* TASK REQUIREMENTS
Look through the listing below, and wherever a line has the string "that", pull it out.

* TASK INPUTS
(** What [check_endpoint] returns for an outcome of the [try] body. *)
Definition verdict (r : result Response) : bool * string :=
  match r with
  | Ok resp => (true, "OK (" +:+ PyStr.of_int (status resp) +:+ ")")
  | Raise (HTTPError code reason) =>
      if decide (code ∈ [401; 403])
      then (true, "Protected (" +:+ PyStr.of_int code +:+ ")")
      else (false, "HTTP " +:+ PyStr.of_int code +:+ ": " +:+ reason)
  | Raise (URLError reason) => (false, "Connection failed: " +:+ reason)
  | Raise (OtherException str) => (false, str)
  end.

(** The status of the HTTP response the backend sent, when one arrived:
    [urlopen] hands a response over as its return value, or, for an error
    status, as the [HTTPError] it raises, which carries the response. *)
Definition response_status (r : result Response) : option Z :=
  match r with
  | Ok resp => Some (status resp)
  | Raise (HTTPError code _) => Some code
  | Raise _ => None
  end.

(** The connection-level failures the specification names, and the
    exception [urlopen] raises for each.  [urllib] turns a failure while it
    connects and sends the request (the name is not resolved, the connection
    is refused, connecting times out) into a [URLError] that carries the
    cause; a timeout while it waits for the response is raised as the
    [TimeoutError] it is, which is not a [URLError]. *)
Inductive connection_failure : Type :=
| NameNotResolved
| ConnectionRefused
| ConnectTimeout
| ReadTimeout.

Definition raised_for (f : connection_failure) : exception :=
  match f with
  | NameNotResolved => URLError "[Errno -2] Name or service not known"
  | ConnectionRefused => URLError "[Errno 111] Connection refused"
  | ConnectTimeout => URLError "timed out"
  | ReadTimeout => OtherException "timed out"
  end.

Section Observations.

Context {Env : Environment}.

(** The headers [check_endpoint] sends. *)
Definition request_headers (headers : option (gmap string string))
    : gmap string string :=
  match headers with
  | Some h => h ∪ {["Content-Type" := "application/json"]}
  | None => {["Content-Type" := "application/json"]}
  end.

(** The request [check_endpoint] hands to [urlopen], or the exception
    [json.dumps] raised before there was one. *)
Definition request_for (base_url path method : string)
    (data : option (gmap string value))
    (headers : option (gmap string string)) : result Request :=
  match data with
  | Some d =>
      if decide (d = ∅)
      then Ok (mkRequest (base_url +:+ path) None (request_headers headers) method)
      else
        match json_dumps d with
        | Ok s => Ok (mkRequest (base_url +:+ path) (Some (encode s))
                        (request_headers headers) method)
        | Raise e => Raise e
        end
  | None => Ok (mkRequest (base_url +:+ path) None (request_headers headers) method)
  end.

(** One check on the network alone: the result and the network after. *)
Definition check (base_url path method : string)
    (data : option (gmap string value))
    (headers : option (gmap string string)) (w : world)
    : (bool * string) * world :=
  match request_for base_url path method data headers with
  | Ok req => let '(r, w') := urlopen req 10 w in (verdict r, w')
  | Raise e => (verdict (Raise e), w)
  end.

(** The results of the checks [main] makes for a list of table entries,
    in order, each on the network the one before left. *)
Fixpoint outcomes (base : string) (eps : list (string * string * string))
    (w : world) : list (bool * string) :=
  match eps with
  | [] => []
  | (method, path, _) :: eps' =>
      let '(r, w') := check base path method None None w in
      r :: outcomes base eps' w'
  end.

(** The network after these checks. *)
Fixpoint network_after (base : string) (eps : list (string * string * string))
    (w : world) : world :=
  match eps with
  | [] => w
  | (method, path, _) :: eps' =>
      network_after base eps' (check base path method None None w).2
  end.

(** The line [main] prints for a table entry and the result of its check. *)
Definition line_of (endpoint : string * string * string)
    (r : bool * string) : string :=
  let '(method, path, name) := endpoint in
  endpoint_line (icon_of (classify r)) name method path r.2.

End Observations.

(** ** The column layout in the words of the specification

    "Left-padded to [w] characters" puts the fill to the left of the text,
    "right-padded" to its right. *)

Definition left_padded (s : string) (w : nat) : string :=
  PyStr.mul " " (w - String.length s) +:+ s.

Definition right_padded (s : string) (w : nat) : string :=
  s +:+ PyStr.mul " " (w - String.length s).

(** Icon, label left-padded to 25, method right-padded to 5, path
    left-padded to 45, message. *)
Definition endpoint_line_as_specified (icon label method path message : string)
    : string :=
  icon +:+ " " +:+ left_padded label 25 +:+ " " +:+
  right_padded method 5 +:+ " " +:+
  left_padded path 45 +:+ " " +:+ message.

(** ** Two backends to run the script against *)

(** A backend played from a script: every call of [urlopen] takes the next
    outcome, and once the script is over nothing listens on the port.  Its
    dictionaries hold objects [json.dumps] cannot serialise. *)
Definition scripted : Environment := {|
  world := list (result Response);
  value := unit;
  urlopen := λ _ _ w,
    match w with
    | r :: w' => (r, w')
    | [] => (Raise (URLError "[Errno 111] Connection refused"), [])
    end;
  json_dumps := λ _,
    Raise (OtherException "Object of type object is not JSON serializable")
|}.

(** A backend that answers every GET with 200 and anything else with 401. *)
Definition guarded_login : Environment := {|
  world := unit;
  value := unit;
  urlopen := λ req _ w,
    if decide (method req = "GET")
    then (Ok (mkResponse 200), w)
    else (Raise (HTTPError 401 "UNAUTHORIZED"), w);
  json_dumps := λ _,
    Raise (OtherException "Object of type object is not JSON serializable")
|}.

(** A backend that answers every request with 200 and whose dictionaries
    hold integers, which [json.dumps] writes as a JSON object. *)
Definition serialising : Environment := {|
  world := unit;
  value := Z;
  urlopen := λ _ _ w, (Ok (mkResponse 200), w);
  json_dumps := λ d,
    Ok ("{" +:+
        String.concat ", "
          ((λ kv, String "034"%char EmptyString +:+ kv.1 +:+
                  String "034"%char EmptyString +:+ ": " +:+ PyStr.of_int kv.2)
             <$> map_to_list d) +:+
        "}")
|}.

(** A host on which nothing listens: every connection is refused. *)
Definition nothing_listens : Environment := {|
  world := unit;
  value := unit;
  urlopen := λ _ _ w, (Raise (URLError "[Errno 111] Connection refused"), w);
  json_dumps := λ _,
    Raise (OtherException "Object of type object is not JSON serializable")
|}.

(** A backend that refuses every request with 403. *)
Definition all_forbidden : Environment := {|
  world := unit;
  value := unit;
  urlopen := λ _ _ w, (Raise (HTTPError 403 "FORBIDDEN"), w);
  json_dumps := λ _,
    Raise (OtherException "Object of type object is not JSON serializable")
|}.

(** ** Watching the requests and the answers *)

(** An environment with a wiretap: it answers as [E] does and keeps, beside
    the network of [E], the list of the uses of [urlopen] of [E] so far,
    each with the arguments of the request and the timeout.  As [urlopen]
    of an environment stands for the construction of the request and the
    call together, an entry of the list is a call of Python's [urlopen]
    when the constructor accepts the URL; [plain_http_url] below is a
    condition under which it does. *)
Definition recorded (E : Environment) : Environment := {|
  world := (@world E * list (Request * Z))%type;
  value := @value E;
  urlopen := λ req timeout wl,
    let '(r, w') := @urlopen E req timeout wl.1 in
    (r, (w', (wl.2 ++ [(req, timeout)])%list));
  json_dumps := @json_dumps E
|}.

(** The request [main] sends for a table entry. *)
Definition table_request (base : string)
    (endpoint : string * string * string) : Request :=
  mkRequest (base +:+ endpoint.1.2) None
    {["Content-Type" := "application/json"]} endpoint.1.1.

* SOLVED PROBLEM
    is refused, connecting times out) into a [URLError] that carries the
(** A backend that answers every GET with 200 and anything else with 401. *)
(** A backend that answers every request with 200 and whose dictionaries
(** A backend that refuses every request with 403. *)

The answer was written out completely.